__WHAT THE EXERCISE ASKS__
In the listing below, the answer starts at the line that has "exists d. split;" and stops after the line that has "apply not_true_iff_false. intros"; please repeat that part exactly and nothing more.

══ INFORMATION ══

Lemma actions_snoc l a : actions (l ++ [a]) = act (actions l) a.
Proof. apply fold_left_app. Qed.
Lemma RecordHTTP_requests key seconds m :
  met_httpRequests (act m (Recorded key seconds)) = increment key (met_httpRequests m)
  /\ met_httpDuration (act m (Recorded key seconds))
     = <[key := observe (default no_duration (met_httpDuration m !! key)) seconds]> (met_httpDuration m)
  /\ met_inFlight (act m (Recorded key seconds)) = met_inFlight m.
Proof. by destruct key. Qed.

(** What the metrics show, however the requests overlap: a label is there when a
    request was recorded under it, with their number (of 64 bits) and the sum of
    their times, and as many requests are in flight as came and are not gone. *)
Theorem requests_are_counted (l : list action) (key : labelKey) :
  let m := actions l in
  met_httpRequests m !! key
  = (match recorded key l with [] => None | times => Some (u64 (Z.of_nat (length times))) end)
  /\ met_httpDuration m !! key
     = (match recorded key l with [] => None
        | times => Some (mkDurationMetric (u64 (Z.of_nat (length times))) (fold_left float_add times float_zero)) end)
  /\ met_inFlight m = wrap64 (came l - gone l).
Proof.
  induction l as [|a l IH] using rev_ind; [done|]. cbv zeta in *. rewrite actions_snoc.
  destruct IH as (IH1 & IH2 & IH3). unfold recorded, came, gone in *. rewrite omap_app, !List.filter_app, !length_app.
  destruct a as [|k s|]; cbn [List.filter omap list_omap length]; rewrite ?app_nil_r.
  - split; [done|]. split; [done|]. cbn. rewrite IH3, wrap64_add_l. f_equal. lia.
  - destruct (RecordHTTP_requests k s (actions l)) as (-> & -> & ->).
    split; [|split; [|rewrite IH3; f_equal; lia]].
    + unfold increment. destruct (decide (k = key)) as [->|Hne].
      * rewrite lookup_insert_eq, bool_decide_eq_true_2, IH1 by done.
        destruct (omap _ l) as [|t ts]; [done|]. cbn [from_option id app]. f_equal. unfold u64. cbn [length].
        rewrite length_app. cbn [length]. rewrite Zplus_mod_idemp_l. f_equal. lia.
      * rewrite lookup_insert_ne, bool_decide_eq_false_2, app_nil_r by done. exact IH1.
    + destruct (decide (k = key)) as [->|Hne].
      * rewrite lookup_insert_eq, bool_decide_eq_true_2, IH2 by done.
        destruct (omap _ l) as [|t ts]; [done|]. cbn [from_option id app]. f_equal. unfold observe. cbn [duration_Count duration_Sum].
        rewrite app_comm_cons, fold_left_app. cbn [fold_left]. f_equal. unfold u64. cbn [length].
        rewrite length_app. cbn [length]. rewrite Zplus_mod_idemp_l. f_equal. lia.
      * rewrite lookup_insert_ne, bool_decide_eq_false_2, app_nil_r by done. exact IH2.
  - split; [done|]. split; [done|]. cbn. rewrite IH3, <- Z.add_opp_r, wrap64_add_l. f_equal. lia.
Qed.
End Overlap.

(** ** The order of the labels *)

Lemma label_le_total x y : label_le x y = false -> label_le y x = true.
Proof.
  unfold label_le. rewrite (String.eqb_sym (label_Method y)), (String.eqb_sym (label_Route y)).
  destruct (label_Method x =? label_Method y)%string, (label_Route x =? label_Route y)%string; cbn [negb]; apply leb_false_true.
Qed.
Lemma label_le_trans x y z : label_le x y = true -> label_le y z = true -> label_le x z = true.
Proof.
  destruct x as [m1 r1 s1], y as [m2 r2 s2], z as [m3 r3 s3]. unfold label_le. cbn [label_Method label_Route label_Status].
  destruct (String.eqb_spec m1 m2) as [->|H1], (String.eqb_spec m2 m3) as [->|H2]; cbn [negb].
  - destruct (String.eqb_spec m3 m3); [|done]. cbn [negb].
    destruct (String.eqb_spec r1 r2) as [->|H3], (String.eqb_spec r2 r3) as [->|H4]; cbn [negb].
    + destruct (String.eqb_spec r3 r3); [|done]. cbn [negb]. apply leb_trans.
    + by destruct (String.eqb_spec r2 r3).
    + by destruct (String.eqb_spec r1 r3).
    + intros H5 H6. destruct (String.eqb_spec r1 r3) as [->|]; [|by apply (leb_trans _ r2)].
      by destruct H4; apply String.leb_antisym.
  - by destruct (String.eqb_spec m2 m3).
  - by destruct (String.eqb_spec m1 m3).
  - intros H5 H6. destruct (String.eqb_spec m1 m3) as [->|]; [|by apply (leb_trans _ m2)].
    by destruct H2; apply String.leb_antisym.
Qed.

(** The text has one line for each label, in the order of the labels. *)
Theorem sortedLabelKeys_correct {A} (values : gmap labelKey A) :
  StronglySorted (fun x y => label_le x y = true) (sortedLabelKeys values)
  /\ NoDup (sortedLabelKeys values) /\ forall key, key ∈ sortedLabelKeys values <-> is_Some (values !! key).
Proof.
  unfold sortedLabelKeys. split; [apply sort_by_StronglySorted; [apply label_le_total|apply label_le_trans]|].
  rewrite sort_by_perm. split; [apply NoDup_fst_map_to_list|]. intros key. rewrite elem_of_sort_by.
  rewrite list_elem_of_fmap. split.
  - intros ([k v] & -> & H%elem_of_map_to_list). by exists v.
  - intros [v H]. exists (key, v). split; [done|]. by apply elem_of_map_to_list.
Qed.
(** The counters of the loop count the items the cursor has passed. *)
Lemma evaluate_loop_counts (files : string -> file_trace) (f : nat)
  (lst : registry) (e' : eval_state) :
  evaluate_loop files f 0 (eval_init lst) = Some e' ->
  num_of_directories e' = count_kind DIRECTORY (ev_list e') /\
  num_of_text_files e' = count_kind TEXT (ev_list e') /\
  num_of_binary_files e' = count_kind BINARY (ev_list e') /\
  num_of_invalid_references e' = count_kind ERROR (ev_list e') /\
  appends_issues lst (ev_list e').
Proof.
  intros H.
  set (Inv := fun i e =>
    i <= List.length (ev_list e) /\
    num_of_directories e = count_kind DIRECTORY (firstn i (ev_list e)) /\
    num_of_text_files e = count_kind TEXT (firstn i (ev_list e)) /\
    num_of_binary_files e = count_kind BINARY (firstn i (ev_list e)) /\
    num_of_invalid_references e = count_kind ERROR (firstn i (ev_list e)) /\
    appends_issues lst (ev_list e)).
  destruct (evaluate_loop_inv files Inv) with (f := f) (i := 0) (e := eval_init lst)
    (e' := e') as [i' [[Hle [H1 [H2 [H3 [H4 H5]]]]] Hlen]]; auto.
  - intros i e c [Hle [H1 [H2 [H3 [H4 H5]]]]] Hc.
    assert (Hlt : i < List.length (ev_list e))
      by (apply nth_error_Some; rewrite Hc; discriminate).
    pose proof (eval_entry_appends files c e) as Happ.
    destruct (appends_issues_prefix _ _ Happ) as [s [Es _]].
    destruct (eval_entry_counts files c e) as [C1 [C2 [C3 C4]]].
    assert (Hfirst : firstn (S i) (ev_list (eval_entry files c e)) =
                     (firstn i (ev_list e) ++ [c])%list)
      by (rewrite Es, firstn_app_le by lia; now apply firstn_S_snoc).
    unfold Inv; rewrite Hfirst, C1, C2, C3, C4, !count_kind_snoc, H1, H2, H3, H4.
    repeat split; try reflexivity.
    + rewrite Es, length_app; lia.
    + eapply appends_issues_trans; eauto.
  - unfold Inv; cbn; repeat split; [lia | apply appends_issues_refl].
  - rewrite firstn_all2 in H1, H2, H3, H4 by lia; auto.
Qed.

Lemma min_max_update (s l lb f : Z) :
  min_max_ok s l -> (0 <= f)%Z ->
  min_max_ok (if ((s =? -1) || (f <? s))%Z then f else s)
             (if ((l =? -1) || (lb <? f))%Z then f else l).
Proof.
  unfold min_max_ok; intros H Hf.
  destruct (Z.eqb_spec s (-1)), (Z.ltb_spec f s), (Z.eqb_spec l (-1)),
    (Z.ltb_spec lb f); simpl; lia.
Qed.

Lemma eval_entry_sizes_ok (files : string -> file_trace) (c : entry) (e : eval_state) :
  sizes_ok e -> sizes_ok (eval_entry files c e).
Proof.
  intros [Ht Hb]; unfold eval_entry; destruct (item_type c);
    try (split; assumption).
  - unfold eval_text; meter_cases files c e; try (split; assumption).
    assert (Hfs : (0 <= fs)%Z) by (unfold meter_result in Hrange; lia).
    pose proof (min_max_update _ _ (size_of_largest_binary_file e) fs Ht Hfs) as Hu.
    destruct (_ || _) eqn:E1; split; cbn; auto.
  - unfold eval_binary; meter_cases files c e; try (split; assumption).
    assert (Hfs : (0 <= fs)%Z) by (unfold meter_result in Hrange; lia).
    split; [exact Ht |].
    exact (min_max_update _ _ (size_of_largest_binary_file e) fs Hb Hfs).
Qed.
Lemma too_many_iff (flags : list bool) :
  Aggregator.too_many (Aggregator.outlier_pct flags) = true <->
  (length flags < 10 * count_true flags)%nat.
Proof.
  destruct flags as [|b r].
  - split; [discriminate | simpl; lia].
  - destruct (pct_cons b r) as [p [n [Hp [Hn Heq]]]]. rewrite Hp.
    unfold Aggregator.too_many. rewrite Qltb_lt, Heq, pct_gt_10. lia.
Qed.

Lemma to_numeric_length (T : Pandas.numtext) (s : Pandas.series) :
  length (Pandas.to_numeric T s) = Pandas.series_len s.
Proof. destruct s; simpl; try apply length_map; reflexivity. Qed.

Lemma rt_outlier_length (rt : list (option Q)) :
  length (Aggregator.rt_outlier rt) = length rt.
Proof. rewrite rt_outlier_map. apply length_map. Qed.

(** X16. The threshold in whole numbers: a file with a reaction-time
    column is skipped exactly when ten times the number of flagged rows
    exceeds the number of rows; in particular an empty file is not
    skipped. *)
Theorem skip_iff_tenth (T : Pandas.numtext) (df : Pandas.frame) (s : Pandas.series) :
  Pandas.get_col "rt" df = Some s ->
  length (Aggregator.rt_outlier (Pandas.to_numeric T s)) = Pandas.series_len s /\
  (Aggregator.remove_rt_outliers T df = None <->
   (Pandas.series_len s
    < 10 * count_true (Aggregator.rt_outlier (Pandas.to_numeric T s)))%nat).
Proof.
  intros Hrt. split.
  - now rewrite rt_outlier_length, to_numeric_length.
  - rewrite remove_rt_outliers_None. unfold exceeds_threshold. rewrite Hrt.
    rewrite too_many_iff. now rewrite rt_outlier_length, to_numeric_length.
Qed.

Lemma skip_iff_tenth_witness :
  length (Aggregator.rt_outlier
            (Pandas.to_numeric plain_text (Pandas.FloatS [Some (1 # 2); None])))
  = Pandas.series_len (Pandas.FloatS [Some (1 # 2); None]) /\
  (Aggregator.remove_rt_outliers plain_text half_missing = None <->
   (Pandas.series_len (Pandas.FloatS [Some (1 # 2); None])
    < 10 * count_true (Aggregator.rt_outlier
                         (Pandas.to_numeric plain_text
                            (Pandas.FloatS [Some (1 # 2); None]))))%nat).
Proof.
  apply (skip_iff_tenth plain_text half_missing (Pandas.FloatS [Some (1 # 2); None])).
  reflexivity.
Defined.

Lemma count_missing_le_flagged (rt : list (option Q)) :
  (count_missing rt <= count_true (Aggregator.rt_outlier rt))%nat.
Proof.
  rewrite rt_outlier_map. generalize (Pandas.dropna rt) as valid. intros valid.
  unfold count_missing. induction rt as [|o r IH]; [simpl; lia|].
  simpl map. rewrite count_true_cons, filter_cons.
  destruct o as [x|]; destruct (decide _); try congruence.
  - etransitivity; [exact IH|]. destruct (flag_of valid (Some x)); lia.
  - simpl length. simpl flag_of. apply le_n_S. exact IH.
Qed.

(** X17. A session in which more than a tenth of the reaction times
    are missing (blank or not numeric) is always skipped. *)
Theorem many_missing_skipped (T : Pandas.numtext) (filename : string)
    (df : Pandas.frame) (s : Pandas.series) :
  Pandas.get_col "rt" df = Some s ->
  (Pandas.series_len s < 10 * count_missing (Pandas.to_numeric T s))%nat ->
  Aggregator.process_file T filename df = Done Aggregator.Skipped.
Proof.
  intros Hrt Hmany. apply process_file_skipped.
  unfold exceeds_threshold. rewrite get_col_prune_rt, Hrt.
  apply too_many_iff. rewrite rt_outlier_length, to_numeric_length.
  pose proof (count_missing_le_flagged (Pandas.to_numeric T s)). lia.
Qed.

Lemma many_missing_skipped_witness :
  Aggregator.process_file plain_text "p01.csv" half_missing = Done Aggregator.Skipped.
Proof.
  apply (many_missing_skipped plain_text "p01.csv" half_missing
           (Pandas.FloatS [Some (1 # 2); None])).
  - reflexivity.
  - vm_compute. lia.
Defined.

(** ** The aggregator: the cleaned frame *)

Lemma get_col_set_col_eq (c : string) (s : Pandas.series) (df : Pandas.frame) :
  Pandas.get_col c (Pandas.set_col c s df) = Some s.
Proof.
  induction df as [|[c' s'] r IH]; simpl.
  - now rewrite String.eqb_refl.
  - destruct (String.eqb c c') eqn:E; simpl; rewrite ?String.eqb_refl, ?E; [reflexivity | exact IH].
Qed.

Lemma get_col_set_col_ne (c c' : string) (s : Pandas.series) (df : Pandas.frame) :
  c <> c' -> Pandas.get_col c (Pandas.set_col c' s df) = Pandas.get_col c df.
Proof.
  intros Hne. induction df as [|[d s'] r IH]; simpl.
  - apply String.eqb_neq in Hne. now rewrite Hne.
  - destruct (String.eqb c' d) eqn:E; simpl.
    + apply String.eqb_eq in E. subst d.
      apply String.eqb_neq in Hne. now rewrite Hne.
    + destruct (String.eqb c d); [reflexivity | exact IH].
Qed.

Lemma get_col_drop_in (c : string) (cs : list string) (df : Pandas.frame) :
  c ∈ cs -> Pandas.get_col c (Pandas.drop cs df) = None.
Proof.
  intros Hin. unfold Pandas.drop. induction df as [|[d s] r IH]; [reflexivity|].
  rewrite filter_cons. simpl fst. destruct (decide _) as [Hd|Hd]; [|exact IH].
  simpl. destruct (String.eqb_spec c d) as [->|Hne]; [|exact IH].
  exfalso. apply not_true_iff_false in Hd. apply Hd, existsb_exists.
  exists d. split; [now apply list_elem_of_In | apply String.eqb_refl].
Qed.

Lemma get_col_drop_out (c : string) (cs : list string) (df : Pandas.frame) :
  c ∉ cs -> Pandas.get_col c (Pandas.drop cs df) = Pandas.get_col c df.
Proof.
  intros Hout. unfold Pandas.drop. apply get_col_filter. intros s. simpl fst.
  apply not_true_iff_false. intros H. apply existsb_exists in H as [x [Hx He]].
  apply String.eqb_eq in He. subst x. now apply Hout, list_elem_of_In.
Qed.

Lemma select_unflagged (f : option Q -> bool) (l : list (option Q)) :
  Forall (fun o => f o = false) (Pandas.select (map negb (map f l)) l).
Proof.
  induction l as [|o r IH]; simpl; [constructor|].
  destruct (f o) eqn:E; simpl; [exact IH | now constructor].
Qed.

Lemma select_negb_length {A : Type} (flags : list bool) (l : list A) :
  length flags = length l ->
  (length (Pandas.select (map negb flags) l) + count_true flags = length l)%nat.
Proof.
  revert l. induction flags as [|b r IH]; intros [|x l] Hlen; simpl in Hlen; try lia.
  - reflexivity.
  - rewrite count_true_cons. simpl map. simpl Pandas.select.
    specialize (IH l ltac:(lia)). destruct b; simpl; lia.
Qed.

═══

__OUTPUT FOR THIS EXERCISE__
  exists d. split; [now apply list_elem_of_In | apply String.eqb_refl].
Qed.

Lemma get_col_drop_out (c : string) (cs : list string) (df : Pandas.frame) :
  c ∉ cs -> Pandas.get_col c (Pandas.drop cs df) = Pandas.get_col c df.
Proof.
  intros Hout. unfold Pandas.drop. apply get_col_filter. intros s. simpl fst.
  apply not_true_iff_false. intros H. apply existsb_exists in H as [x [Hx He]].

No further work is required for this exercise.